*Exercise requirements*
Filter the material below down to the lines with the word "channel" and give those lines.

*Input data*
(** The log after a cut-short or complete append reads as the old records, or as
    the old records and the new one. *)
Lemma recover_partial keep fw w w' recs acks rec f' :
  log_rep fw w recs acks -> wf_record rec ->
  files w' = <[walPath fw := f']> (files w) ->
  (exists j, data (cut_file (keep (walPath fw)) f') = encode_log recs ++ take j (encode_record rec)) ->
  exists n,
    recover_after keep (dir fw) w' = Ret (live_entries (list_to_set (take n acks)) recs) \/
    recover_after keep (dir fw) w' =
      Ret (live_entries (list_to_set (take n acks)) (recs ++ [rec])).
Proof.
  intros H Hrec Hf [j Hj]. pose proof (rep_ack _ _ _ _ H) as (fa & Hfa & Hda)%fmap_Some.
  assert (files w' !! filepath_Join (dir fw) walFileName = Some f') as Hw'
    by (rewrite Hf; apply lookup_insert_eq).
  assert (files w' !! filepath_Join (dir fw) ackFileName = Some fa) as Ha'
    by (rewrite Hf, lookup_insert_ne; [done|apply walPath_ackPath]).
  destruct (take_encode_record j rec Hrec) as [Hfull|Htorn].
  - destruct (recover_after_run keep (dir fw) w' (recs ++ [rec]) [] acks f' fa) as [n Hn];
      try done; try apply H; [| |by left|by exists n; right].
    + rewrite app_nil_r, encode_log_snoc, <- Hfull. exact Hj.
    + apply Forall_app. split; [apply H|by constructor].
  - destruct (recover_after_run keep (dir fw) w' recs (take j (encode_record rec)) acks f' fa)
      as [n Hn]; try done; try apply H. by exists n; left.
Qed.

Lemma recover_whole keep fw w w' recs acks rec f' :
  log_rep fw w recs acks -> wf_record rec ->
  files w' = <[walPath fw := f']> (files w) ->
  f' = sync_bytes (append_bytes (encode_record rec)
         (mk_file (encode_log recs) (length (encode_log recs)))) ->
  exists n,
    recover_after keep (dir fw) w' =
      Ret (live_entries (list_to_set (take n acks)) (recs ++ [rec])).
Proof.
  intros H Hrec Hf ->. pose proof (rep_ack _ _ _ _ H) as (fa & Hfa & Hda)%fmap_Some.
  eapply recover_after_synced; try apply H; try done.
  - rewrite Hf. apply lookup_insert_eq.
  - rewrite Hf, lookup_insert_ne; [done|apply walPath_ackPath].
  - simpl. by rewrite encode_log_snoc.
  - done.
  - apply Forall_app. split; [apply H|by constructor].
Qed.

Lemma live_entries_snoc_new fw w recs acks n e d :
  log_rep fw w recs acks -> proto_Marshal e = inr d ->
  live_entries (list_to_set (take n acks)) (recs ++ [mk_record (seq fw + 1) d]) =
  live_entries (list_to_set (take n acks)) recs ++ [mk_entry (seq fw + 1) e].
Proof.
  intros H Hm. rewrite live_entries_snoc, (live_entry_new _ _ e d Hm); [done|].
  pose proof (log_rep_fresh_seq _ _ _ _ H). pose proof (prefix_acked n acks). set_solver.
Qed.
End partial.

(** ** Properties *)

#[local] Existing Instance FrameCodec.codec_laws.

Definition ev (i : string) : IngestRequest := mk_event i "web" "{}" 1717100000 "".

(** A file system with the given schedule of faults. *)
Definition with_faults (l : list fault) (w : os) : os := mk_os (files w) l.

(** C4. The file log behaves as the abstract log: started in an empty directory, every
    sequence of appends, acknowledgements, recoveries and checkpoints returns
    what the abstract machine returns. Appends number their events 1, 2, ...; a
    recovery returns exactly the unacknowledged events, oldest first, and a
    checkpoint changes no later answer. *)
Theorem FileWAL_refines_AbstractLog `{C : Codec, !CodecLaws C} d ops :
  AbstractLog.admissible ops 0 ->
  exists fw w st',
    NewFileWAL d empty_os = (Ret fw, w) /\
    ConcreteLog.do_ops ops (fw, w) =
      (Ret (fst (AbstractLog.run ops (AbstractLog.mk 0 []))), st').
Proof.
  intros Hadm.
  destruct (do_ops_refines ops (fresh_log d) (fresh_os d) [] []) as [st' E];
    [done|apply fresh_log_rep|done|].
  exists (fresh_log d), (fresh_os d), st'. split; [apply NewFileWAL_fresh|exact E].
Qed.

Definition demo_ops : list AbstractLog.op :=
  [AbstractLog.OAppend (ev "a"); AbstractLog.OAppend (ev "b"); AbstractLog.OAppend (ev "c");
   AbstractLog.OAcknowledge 1; AbstractLog.OAcknowledge 3; AbstractLog.OCheckpoint;
   AbstractLog.OAppend (ev "d"); AbstractLog.ORecover].

Lemma FileWAL_refines_AbstractLog_witness :
  fst (AbstractLog.run demo_ops (AbstractLog.mk 0 [])) =
    [AbstractLog.ASeq 1; AbstractLog.ASeq 2; AbstractLog.ASeq 3; AbstractLog.ADone;
     AbstractLog.ADone; AbstractLog.ADone; AbstractLog.ASeq 4;
     AbstractLog.AEntries [mk_entry 2 (ev "b"); mk_entry 4 (ev "d")]] /\
  exists fw w st',
    NewFileWAL "data/wal" empty_os = (Ret fw, w) /\
    ConcreteLog.do_ops (C := FrameCodec.codec) demo_ops (fw, w) =
      (Ret (fst (AbstractLog.run demo_ops (AbstractLog.mk 0 []))), st').
Proof.
  split; [vm_compute; reflexivity|].
  apply (FileWAL_refines_AbstractLog (C := FrameCodec.codec)).
  simpl. repeat first
    [ split | lia
    | eexists; split; [vm_compute; reflexivity|vm_compute; reflexivity] ].
Defined.
(* ===== verification/DiskQueueTheorems.v ===== *)
(** The overflow queue as a FIFO queue: refinement, faults, restarts. *)
From stdpp Require Import base list strings gmap.
From Stdlib Require Import ZArith Lia.
From S2P Require Import Prelude Errors Go Bytes GoStrings Os OsFaults Proto.
From S2P Require Import DiskQueue DiskQueueProofs DiskQueueRestart.

Import DiskQueue.
Local Open Scope Z_scope.

(** ** The specification: a list of events *)
Module Fifo.

Inductive op :=
  | OEnqueue (e : IngestRequest)
  | ODequeue
  | OReopen
  | OLen.

Inductive answer :=
  | ADone
  | AEvent (e : option IngestRequest)
  | ALen (n : Z) (empty : bool).

Definition step (o : op) (l : list IngestRequest) : answer * list IngestRequest :=
  match o with
  | OEnqueue e => (ADone, l ++ [e])
  | ODequeue => (AEvent (hd_error l), tail l)
  | OReopen => (ADone, l)
  | OLen => (ALen (Z.of_nat (length l)) (bool_decide (l = [])), l)
  end.

Fixpoint run (ops : list op) (l : list IngestRequest) : list answer * list IngestRequest :=
  match ops with
  | [] => ([], l)
  | o :: ops =>
      let '(r, l) := step o l in
      let '(rs, l) := run ops l in (r :: rs, l)
  end.

(** Every event marshals into less than 2^32 bytes, and the frames written after
    the first [n] bytes stay below 2^63. *)
Fixpoint admissible `{C : Codec} (ops : list op) (n : Z) : Prop :=
  match ops with
  | [] => True
  | OEnqueue e :: ops =>
      exists d, proto_Marshal e = inr d /\ fits d /\ n + zlen (frame d) < 2 ^ 63 /\
        admissible ops (n + zlen (frame d))
  | _ :: ops => admissible ops n
  end.
End Fifo.
(* ===== verification/Hybrid.v ===== *)
(** The hybrid buffer: what its disk queue promises it, its methods one at a time,
    and the interleavings of its goroutines.

    [FifoLaws] is the contract between the buffer and its overflow queue; the
    buffer's theorems use nothing else, and DiskQueueTheorems.v discharges it. *)
From stdpp Require Import base list strings gmap.
From Stdlib Require Import ZArith Lia.
From S2P Require Import Prelude Errors Go Bytes GoStrings Os OsFaults Proto.
From S2P Require Import DiskQueue DiskQueueProofs DiskQueueRestart DiskQueueTheorems Buffer.

(** [oq_holds q l]: [q] works and holds [l], oldest first. [oq_room q e]: the
    machine integers of the format have room for [e]. *)
Class FifoLaws (Q : Type) `{OverflowQueue Q} := {
  oq_holds : Q -> list IngestRequest -> Prop;
  oq_room : Q -> IngestRequest -> Prop;
  oq_empty_law : forall q l, oq_holds q l -> oq_IsEmpty q = bool_decide (l = []);
  oq_len_law : forall q l, oq_holds q l -> oq_Len q = Z.of_nat (length l);
  oq_enqueue_law : forall q l e, oq_holds q l -> oq_room q e ->
    (exists err, oq_Enqueue e q = (Fail err, q)) \/
    (exists q', oq_Enqueue e q = (Ret tt, q') /\ oq_holds q' (l ++ [e]));
  oq_dequeue_law : forall q l, oq_holds q l ->
    exists q', oq_Dequeue q = (Ret (hd_error l), q') /\ oq_holds q' (tail l)
}.

#[export] Instance diskQueue_fifo `{C : Codec} `{!CodecLaws C} :
  FifoLaws (DiskQueue.diskQueue * os).
Proof.
  refine {|
    oq_holds qw l := calm (snd qw) /\ holds_events (fst qw) (snd qw) l;
    oq_room qw e := forall d, proto_Marshal e = inr d ->
      fits d /\ (DiskQueue.writeOffset (fst qw) + zlen (DiskQueue.frame d) < 2 ^ 63)%Z |}.
  - intros [q w] l [_ Hh]. by apply (Len_holds q w).
  - intros [q w] l [_ Hh]. by apply (Len_holds q w).
  - intros [q w] l e [Hc Hh] Hroom. simpl in *.
    destruct (proto_Marshal e) as [err|d] eqn:Hm.
    + left. unfold DiskQueue.Enqueue. rewrite Hm. by eexists.
    + right. destruct (Hroom d eq_refl) as [Hf Hb].
      destruct (Enqueue_holds e d q w l Hc Hh Hm Hf Hb) as (q' & w' & Hrun & Hc' & Hh' & _).
      by exists (q', w').
  - intros [q w] l [Hc Hh]. simpl in *.
    destruct (Dequeue_holds q w l Hc Hh) as (q' & w' & Hrun & Hc' & Hh' & _).
    by exists (q', w').
Defined.

Import HybridBuffer.

(** ** One method at a time *)
Section sequential.
Context {Q : Type} `{FL : FifoLaws Q}.
Implicit Types h : HybridBuffer Q.

(** The buffer is open and holds [l]: first the channel, then the queue. *)
Definition buffered h (l : list IngestRequest) : Prop :=
  ch_closed (ch h) = false /\ quit h = false /\ length (ch_items (ch h)) <= ch_cap (ch h) /\
  exists disk, oq_holds (dq h) disk /\ l = ch_items (ch h) ++ disk.

Lemma Push_buffered h l e :
  buffered h l -> oq_room (dq h) e ->
  (exists err, Push e h = (Fail err, h)) \/
  (exists h', Push e h = (Ret tt, h') /\ buffered h' (l ++ [e])).
Proof.
  intros (Hcl & Hq & Hlen & disk & Hd & ->) Hroom. destruct h as [c q qt]. simpl in *.
  unfold Push, on_ch, on_dq, chan_try_send, wrapping, gets, bind, ret. simpl.
  rewrite (oq_empty_law _ _ Hd).
  assert (forall q', oq_holds q' (disk ++ [e]) ->
    buffered (mk c q' qt) ((ch_items c ++ disk) ++ [e])) as Hdisk.
  { intros q' Hd'. split_and!; try done. exists (disk ++ [e]). split; [done|].
    by rewrite (assoc_L (++)). }
  case_bool_decide as Hn; [simpl; rewrite Hcl; unfold chan_full; case_bool_decide|]; simpl.
  2: { right. subst disk. eexists. split; [done|]. split_and!; try done; simpl.
       - rewrite length_app. simpl. lia.
       - exists []. split; [done|]. by rewrite !app_nil_r. }
  all: destruct (oq_enqueue_law _ _ e Hd Hroom) as [[err ->]|(q' & -> & Hd')];
    [left; by eexists|right; eauto].
Qed.

Lemma pump_loop_buffered fuel : forall h l,
  buffered h l -> ch_cap (ch h) - length (ch_items (ch h)) < fuel ->
  exists h', pump_loop fuel h = (Ret tt, h') /\ buffered h' l.
Proof.
  induction fuel as [|fuel IH]; intros h l Hb Hf; [lia|].
  pose proof Hb as (Hcl & Hq & Hlen & disk & Hd & ->). cbn [pump_loop].
  unfold bind at 1, gets at 1. cbv beta iota. unfold id.
  rewrite (oq_empty_law _ _ Hd). case_bool_decide as Hn; [by exists h|].
  unfold chan_full. case_bool_decide as Hc; [by exists h|].
  destruct (oq_dequeue_law _ _ Hd) as (q' & Hrun & Hd').
  destruct disk as [|e disk]; [done|]. simpl in Hrun, Hd'.
  unfold bind, try, on_dq, on_ch, chan_try_send. rewrite Hrun. simpl.
  rewrite Hcl. unfold chan_full. rewrite bool_decide_false by done.
  destruct (IH (mk (mk_chan (ch_cap (ch h)) (ch_items (ch h) ++ [e]) false) q' (quit h))
              (ch_items (ch h) ++ e :: disk)) as (h' & Hrun' & Hb').
  - split_and!; try done; simpl.
    + rewrite length_app. simpl. lia.
    + exists disk. split; [done|]. by rewrite <- (assoc_L (++)).
  - simpl. rewrite length_app. simpl. lia.
  - by exists h'.
Qed.

Lemma pumpBatch_buffered h l :
  buffered h l -> exists h', pumpBatch h = (Ret tt, h') /\ buffered h' l.
Proof.
  intros Hb. unfold pumpBatch, bind at 1, gets at 1. unfold id at 1 2.
  apply pump_loop_buffered; [done|lia].
Qed.

Lemma Len_buffered h l : buffered h l -> Len h = Z.of_nat (length l).
Proof.
  intros (_ & _ & _ & disk & Hd & ->). unfold Len, chan_len. rewrite (oq_len_law _ _ Hd), length_app.
  lia.
Qed.

Lemma Recv_buffered h l :
  buffered h l ->
  match Recv h with
  | (Got e, h') => exists l', l = e :: l' /\ buffered h' l'
  | (ChanClosed, _) => False
  | (WouldBlock, h') => h' = h
  end.
Proof.
  intros (Hcl & Hq & Hlen & disk & Hd & ->). destruct h as [[cap items cl] q qt].
  unfold Recv, chan_recv. simpl in *. subst. destruct items as [|e items]; [done|].
  simpl. exists (items ++ disk). split; [done|]. split_and!; try done; simpl in *; [lia|].
  by exists disk.
Qed.

(** [drainOverflow] fills the channel from the queue; the next event is taken out
    of the queue too. *)
Lemma drain_loop_run fuel : forall c q qt disk,
  oq_holds q disk -> ch_closed c = false ->
  let room := ch_cap c - length (ch_items c) in
  room < fuel ->
  exists q', drain_loop fuel (mk c q qt) =
      (Ret tt, mk (mk_chan (ch_cap c) (ch_items c ++ take room disk) false) q' qt) /\
    oq_holds q' (drop (S room) disk).
Proof.
  induction fuel as [|fuel IH]; intros c q qt disk Hd Hcl room Hf; [lia|].
  cbn [drain_loop]. unfold bind, try, on_dq, on_ch, chan_try_send.
  destruct (oq_dequeue_law _ _ Hd) as (q' & Hrun & Hd'). cbn [dq]. rewrite Hrun.
  destruct c as [cap items cl]. simpl in Hcl. subst cl. subst room.
  destruct disk as [|e disk]; simpl.
  - exists q'. rewrite take_nil, app_nil_r. split; [done|]. by simpl in Hd'.
  - unfold chan_full. simpl in *. case_bool_decide as Hfull; simpl.
    + replace (cap - length items) with 0 by lia. exists q'. simpl. rewrite app_nil_r.
      by rewrite drop_0.
    + destruct (IH (mk_chan cap (items ++ [e]) false) q' qt disk Hd' eq_refl) as (q2 & Hrun2 & Hd2).
      { simpl. rewrite length_app. simpl. lia. }
      cbn [ch_cap ch_items] in *. rewrite length_app in Hrun2, Hd2. simpl in Hrun2, Hd2.
      replace (cap - length items) with (S (cap - (length items + 1))) by lia.
      exists q2. cbn [take drop]. rewrite Hrun2. by rewrite <- (assoc_L (++)).
Qed.

End sequential.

*Result*
(** The buffer is open and holds [l]: first the channel, then the queue. *)
(** [drainOverflow] fills the channel from the queue; the next event is taken out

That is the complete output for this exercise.